From the entries that follow, reproduce exactly and only the lines from the line with "Theorem account_lookup_tells_existence (caller" to the line with "try discriminate; eauto.", endpoints included.

START GIVEN DATA

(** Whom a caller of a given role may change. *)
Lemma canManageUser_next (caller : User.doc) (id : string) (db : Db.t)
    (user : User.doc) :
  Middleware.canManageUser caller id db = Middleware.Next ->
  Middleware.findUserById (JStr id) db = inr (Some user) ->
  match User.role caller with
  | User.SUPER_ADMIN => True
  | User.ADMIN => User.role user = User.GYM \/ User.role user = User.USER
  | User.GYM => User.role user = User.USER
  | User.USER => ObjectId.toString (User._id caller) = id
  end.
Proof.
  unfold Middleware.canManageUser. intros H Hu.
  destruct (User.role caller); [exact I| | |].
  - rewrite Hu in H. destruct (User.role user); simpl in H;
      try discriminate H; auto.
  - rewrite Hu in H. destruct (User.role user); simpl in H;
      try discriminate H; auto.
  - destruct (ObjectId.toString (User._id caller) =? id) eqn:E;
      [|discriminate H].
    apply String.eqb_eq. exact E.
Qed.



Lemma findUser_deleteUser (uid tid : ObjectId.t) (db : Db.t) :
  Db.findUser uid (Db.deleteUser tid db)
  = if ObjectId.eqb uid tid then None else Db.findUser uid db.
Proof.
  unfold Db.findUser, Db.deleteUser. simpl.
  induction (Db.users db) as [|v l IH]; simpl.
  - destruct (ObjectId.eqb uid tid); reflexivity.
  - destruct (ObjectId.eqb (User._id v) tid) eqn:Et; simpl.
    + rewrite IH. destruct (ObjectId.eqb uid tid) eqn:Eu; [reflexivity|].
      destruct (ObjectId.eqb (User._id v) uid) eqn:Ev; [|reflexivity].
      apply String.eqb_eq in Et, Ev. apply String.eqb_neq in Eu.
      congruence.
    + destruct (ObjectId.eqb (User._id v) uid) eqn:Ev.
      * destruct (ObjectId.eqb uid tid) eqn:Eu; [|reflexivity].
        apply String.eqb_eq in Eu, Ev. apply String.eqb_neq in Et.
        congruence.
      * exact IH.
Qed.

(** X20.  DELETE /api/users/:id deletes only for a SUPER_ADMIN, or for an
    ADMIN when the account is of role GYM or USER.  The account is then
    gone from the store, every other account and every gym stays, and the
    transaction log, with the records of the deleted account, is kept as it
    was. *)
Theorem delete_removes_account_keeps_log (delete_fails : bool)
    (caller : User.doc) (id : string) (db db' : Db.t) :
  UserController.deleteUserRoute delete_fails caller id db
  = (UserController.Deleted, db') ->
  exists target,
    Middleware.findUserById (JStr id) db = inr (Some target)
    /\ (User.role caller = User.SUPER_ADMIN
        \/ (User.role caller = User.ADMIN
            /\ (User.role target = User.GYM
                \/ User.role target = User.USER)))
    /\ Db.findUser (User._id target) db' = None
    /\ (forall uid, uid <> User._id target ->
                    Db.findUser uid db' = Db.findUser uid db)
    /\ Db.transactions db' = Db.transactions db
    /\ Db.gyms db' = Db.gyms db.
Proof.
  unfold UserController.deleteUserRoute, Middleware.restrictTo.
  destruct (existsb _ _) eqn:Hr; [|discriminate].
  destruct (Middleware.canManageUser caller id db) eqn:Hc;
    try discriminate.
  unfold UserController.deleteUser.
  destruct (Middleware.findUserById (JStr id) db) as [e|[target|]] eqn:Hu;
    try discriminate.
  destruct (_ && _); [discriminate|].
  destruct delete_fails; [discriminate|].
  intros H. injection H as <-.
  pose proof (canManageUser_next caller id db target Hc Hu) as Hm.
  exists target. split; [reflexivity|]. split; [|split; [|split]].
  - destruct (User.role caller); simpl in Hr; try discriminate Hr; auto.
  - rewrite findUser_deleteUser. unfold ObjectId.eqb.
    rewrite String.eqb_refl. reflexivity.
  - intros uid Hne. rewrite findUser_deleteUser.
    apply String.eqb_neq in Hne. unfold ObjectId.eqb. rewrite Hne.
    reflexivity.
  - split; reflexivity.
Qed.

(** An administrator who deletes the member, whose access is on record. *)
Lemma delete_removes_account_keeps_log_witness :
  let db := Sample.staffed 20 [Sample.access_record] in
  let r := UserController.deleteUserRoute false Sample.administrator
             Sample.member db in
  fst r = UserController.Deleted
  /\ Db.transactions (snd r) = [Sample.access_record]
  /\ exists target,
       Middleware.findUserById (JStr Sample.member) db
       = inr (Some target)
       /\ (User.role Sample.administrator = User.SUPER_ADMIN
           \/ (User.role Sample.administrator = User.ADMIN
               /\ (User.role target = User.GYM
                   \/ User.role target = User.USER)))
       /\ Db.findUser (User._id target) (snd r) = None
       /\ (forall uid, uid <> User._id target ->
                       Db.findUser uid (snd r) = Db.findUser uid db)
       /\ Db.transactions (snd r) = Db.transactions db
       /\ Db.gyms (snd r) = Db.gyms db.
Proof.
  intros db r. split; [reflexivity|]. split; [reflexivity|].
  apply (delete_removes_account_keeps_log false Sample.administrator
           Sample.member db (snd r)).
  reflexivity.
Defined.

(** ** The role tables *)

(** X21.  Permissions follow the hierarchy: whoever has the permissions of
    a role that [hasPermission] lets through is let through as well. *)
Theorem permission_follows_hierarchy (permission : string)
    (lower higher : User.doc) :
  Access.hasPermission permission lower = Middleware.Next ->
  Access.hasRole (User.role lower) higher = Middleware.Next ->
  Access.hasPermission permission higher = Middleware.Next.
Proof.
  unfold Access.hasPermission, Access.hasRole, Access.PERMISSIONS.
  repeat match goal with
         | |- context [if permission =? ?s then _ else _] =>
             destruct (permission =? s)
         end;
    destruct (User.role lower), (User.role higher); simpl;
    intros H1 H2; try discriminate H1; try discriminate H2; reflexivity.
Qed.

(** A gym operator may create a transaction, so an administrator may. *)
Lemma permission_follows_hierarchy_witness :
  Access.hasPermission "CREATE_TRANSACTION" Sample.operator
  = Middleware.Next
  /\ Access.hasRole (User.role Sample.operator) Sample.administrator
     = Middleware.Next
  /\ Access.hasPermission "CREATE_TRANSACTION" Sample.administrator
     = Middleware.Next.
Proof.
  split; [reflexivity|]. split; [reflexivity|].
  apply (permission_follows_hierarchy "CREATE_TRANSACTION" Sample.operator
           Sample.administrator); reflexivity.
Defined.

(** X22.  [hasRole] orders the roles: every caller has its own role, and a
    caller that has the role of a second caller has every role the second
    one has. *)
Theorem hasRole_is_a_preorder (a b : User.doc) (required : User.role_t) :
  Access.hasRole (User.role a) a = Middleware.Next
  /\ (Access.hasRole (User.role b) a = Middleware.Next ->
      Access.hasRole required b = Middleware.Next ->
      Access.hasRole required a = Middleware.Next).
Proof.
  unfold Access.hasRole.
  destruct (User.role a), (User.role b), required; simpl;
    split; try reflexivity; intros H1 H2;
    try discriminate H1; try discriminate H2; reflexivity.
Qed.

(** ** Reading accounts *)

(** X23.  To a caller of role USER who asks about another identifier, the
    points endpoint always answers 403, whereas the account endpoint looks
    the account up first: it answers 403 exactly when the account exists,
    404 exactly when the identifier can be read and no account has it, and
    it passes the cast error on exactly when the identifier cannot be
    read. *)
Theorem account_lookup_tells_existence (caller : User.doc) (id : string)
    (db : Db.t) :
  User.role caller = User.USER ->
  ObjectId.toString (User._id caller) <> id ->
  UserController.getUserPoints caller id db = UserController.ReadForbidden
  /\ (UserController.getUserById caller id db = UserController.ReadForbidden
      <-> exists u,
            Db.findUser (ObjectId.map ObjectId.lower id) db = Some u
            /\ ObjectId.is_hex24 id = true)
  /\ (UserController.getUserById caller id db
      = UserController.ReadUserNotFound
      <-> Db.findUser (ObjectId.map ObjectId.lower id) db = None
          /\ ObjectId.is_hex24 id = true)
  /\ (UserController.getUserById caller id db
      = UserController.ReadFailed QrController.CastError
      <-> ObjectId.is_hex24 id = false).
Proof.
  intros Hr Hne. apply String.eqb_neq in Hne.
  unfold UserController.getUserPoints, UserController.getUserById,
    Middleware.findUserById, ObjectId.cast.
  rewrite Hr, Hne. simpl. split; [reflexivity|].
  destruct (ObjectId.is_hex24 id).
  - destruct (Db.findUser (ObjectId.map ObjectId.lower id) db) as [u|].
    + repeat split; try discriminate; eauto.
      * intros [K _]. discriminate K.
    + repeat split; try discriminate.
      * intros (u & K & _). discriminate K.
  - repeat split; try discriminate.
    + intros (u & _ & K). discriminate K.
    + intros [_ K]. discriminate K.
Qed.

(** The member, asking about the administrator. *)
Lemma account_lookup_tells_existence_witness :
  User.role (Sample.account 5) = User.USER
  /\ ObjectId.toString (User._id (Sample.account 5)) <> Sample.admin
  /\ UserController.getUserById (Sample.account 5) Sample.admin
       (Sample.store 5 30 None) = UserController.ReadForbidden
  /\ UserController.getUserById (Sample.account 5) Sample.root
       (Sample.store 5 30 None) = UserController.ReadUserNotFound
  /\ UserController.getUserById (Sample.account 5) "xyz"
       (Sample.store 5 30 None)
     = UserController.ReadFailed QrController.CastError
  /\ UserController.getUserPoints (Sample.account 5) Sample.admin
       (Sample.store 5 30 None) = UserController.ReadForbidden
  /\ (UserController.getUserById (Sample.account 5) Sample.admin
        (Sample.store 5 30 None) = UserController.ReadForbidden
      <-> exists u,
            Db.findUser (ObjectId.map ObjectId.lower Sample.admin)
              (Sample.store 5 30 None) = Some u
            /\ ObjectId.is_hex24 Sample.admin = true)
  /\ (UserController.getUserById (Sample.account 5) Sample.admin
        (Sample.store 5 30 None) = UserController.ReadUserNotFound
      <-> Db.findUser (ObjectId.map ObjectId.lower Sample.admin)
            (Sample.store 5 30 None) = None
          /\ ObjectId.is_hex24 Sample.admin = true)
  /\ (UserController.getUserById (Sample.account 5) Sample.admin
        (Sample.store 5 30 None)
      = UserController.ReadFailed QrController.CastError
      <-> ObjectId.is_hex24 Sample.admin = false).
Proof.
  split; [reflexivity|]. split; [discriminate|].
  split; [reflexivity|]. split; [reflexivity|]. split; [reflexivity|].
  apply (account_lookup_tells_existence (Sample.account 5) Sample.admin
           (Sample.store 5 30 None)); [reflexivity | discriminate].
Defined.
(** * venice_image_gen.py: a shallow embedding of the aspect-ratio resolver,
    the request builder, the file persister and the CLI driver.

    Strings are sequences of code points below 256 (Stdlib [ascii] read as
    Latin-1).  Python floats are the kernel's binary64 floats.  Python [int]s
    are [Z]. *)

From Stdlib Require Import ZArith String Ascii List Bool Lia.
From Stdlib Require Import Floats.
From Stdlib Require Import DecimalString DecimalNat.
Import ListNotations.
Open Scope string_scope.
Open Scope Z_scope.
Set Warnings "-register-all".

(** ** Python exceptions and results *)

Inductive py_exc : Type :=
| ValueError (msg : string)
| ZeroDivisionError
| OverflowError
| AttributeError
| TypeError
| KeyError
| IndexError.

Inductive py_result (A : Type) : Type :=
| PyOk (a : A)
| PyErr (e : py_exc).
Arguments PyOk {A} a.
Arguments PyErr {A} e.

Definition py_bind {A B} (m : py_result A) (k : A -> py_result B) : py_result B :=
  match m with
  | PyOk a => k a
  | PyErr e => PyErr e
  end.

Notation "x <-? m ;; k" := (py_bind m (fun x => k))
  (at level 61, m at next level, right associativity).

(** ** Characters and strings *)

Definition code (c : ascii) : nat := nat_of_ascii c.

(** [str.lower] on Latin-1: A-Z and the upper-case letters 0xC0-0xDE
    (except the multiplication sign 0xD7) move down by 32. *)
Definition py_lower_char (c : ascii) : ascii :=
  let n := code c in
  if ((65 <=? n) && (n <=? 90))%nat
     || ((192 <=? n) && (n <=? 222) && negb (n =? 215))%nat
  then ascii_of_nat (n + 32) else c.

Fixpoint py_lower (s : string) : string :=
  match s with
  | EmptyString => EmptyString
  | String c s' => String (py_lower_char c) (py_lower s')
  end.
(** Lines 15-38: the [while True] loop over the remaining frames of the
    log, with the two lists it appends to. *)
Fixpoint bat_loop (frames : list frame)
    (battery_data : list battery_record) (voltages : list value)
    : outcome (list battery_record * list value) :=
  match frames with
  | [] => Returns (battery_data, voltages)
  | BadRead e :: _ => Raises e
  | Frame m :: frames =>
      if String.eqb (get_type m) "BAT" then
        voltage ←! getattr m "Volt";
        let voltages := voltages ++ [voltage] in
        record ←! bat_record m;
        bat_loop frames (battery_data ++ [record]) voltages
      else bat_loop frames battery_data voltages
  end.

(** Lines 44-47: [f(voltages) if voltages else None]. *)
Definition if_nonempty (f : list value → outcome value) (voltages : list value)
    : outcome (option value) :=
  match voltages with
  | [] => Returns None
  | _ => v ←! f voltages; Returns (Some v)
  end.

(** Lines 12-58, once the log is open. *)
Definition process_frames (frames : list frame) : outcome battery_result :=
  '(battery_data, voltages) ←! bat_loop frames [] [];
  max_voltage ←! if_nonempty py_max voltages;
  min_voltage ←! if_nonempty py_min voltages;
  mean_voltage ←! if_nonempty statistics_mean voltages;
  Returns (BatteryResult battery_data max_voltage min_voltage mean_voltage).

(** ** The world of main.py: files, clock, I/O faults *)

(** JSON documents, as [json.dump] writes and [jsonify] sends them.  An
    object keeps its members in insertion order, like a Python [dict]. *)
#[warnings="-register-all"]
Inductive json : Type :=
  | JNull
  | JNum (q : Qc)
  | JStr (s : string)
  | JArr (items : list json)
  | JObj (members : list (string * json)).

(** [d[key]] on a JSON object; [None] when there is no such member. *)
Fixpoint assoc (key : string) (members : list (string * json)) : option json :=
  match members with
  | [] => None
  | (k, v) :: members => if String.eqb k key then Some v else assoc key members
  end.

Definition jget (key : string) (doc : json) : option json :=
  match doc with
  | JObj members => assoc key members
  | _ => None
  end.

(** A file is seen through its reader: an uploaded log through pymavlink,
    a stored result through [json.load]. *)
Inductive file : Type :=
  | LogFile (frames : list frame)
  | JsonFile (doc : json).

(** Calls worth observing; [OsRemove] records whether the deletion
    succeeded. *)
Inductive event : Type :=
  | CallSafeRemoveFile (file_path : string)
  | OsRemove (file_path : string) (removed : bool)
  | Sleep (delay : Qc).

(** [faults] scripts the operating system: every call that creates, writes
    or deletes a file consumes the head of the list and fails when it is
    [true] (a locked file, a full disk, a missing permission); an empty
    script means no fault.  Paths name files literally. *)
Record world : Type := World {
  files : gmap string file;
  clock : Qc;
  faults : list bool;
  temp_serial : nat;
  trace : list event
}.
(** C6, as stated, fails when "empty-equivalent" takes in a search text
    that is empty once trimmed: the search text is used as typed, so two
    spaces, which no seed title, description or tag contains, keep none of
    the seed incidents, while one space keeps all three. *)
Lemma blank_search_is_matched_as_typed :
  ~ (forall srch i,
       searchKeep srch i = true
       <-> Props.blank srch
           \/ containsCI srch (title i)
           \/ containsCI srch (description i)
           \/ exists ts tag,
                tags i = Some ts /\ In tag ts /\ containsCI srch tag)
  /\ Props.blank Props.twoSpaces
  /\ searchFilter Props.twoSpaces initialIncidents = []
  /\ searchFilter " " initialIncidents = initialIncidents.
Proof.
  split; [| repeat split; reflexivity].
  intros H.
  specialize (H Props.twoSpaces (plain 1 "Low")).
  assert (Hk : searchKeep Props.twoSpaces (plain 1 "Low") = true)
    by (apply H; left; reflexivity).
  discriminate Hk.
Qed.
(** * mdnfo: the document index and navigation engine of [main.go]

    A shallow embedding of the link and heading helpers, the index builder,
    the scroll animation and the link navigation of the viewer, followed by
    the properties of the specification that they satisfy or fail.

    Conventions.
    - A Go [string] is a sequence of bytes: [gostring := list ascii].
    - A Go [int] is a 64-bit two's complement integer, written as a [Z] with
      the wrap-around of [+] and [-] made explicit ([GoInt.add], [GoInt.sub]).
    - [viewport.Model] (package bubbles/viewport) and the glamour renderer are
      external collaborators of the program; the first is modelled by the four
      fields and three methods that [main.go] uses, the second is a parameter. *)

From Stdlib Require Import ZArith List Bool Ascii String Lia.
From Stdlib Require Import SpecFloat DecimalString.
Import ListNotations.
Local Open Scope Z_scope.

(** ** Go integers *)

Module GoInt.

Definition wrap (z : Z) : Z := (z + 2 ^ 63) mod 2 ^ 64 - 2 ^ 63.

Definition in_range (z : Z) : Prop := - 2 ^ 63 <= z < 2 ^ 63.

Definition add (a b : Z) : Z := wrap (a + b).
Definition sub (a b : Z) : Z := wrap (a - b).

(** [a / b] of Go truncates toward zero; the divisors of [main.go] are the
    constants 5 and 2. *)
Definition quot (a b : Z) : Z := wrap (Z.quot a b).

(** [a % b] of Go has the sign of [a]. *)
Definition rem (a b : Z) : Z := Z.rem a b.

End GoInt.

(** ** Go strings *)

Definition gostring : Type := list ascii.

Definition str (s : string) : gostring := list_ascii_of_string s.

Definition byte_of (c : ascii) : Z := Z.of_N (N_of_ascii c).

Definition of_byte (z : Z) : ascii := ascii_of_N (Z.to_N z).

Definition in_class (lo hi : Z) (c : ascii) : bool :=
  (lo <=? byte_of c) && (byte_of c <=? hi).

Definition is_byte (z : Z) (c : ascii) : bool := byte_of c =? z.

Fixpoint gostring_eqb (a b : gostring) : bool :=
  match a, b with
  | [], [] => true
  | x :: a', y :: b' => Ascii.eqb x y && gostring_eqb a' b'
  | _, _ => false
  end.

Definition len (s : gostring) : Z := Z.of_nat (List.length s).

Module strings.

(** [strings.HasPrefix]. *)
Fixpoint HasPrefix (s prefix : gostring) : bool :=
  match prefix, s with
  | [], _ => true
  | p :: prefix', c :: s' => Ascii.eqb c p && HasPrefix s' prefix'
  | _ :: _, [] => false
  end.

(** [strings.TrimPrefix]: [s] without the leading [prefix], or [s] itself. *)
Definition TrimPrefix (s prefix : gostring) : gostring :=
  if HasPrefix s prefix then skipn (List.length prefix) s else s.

END GIVEN DATA

### SOLUTION FOR THIS EXERCISE
Theorem account_lookup_tells_existence (caller : User.doc) (id : string)
    (db : Db.t) :
  User.role caller = User.USER ->
  ObjectId.toString (User._id caller) <> id ->
  UserController.getUserPoints caller id db = UserController.ReadForbidden
  /\ (UserController.getUserById caller id db = UserController.ReadForbidden
      <-> exists u,
            Db.findUser (ObjectId.map ObjectId.lower id) db = Some u
            /\ ObjectId.is_hex24 id = true)
  /\ (UserController.getUserById caller id db
      = UserController.ReadUserNotFound
      <-> Db.findUser (ObjectId.map ObjectId.lower id) db = None
          /\ ObjectId.is_hex24 id = true)
  /\ (UserController.getUserById caller id db
      = UserController.ReadFailed QrController.CastError
      <-> ObjectId.is_hex24 id = false).
Proof.
  intros Hr Hne. apply String.eqb_neq in Hne.
  unfold UserController.getUserPoints, UserController.getUserById,
    Middleware.findUserById, ObjectId.cast.
  rewrite Hr, Hne. simpl. split; [reflexivity|].
  destruct (ObjectId.is_hex24 id).
  - destruct (Db.findUser (ObjectId.map ObjectId.lower id) db) as [u|].
    + repeat split; try discriminate; eauto.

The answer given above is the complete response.